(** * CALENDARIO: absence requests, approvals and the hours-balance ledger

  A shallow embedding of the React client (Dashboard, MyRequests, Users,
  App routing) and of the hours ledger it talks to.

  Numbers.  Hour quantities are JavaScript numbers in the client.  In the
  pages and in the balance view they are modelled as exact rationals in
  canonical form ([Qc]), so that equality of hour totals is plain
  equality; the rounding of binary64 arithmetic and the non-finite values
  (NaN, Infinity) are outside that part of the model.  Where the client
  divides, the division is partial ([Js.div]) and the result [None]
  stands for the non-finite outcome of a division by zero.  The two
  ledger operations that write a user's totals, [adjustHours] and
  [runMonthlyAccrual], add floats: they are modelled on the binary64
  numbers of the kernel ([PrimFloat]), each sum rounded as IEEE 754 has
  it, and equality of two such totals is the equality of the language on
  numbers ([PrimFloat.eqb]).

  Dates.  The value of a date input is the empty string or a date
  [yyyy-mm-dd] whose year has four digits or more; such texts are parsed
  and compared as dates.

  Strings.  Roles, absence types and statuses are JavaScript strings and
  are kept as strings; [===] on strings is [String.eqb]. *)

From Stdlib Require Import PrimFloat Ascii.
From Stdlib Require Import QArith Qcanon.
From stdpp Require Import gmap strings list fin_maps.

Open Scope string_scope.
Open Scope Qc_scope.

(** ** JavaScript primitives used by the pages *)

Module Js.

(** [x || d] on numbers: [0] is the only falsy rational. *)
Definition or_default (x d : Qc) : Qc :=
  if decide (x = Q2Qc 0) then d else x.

★ ★ ★

Work out, please, how many lines above contain "balance"; answer only with the number.

* **Response**
2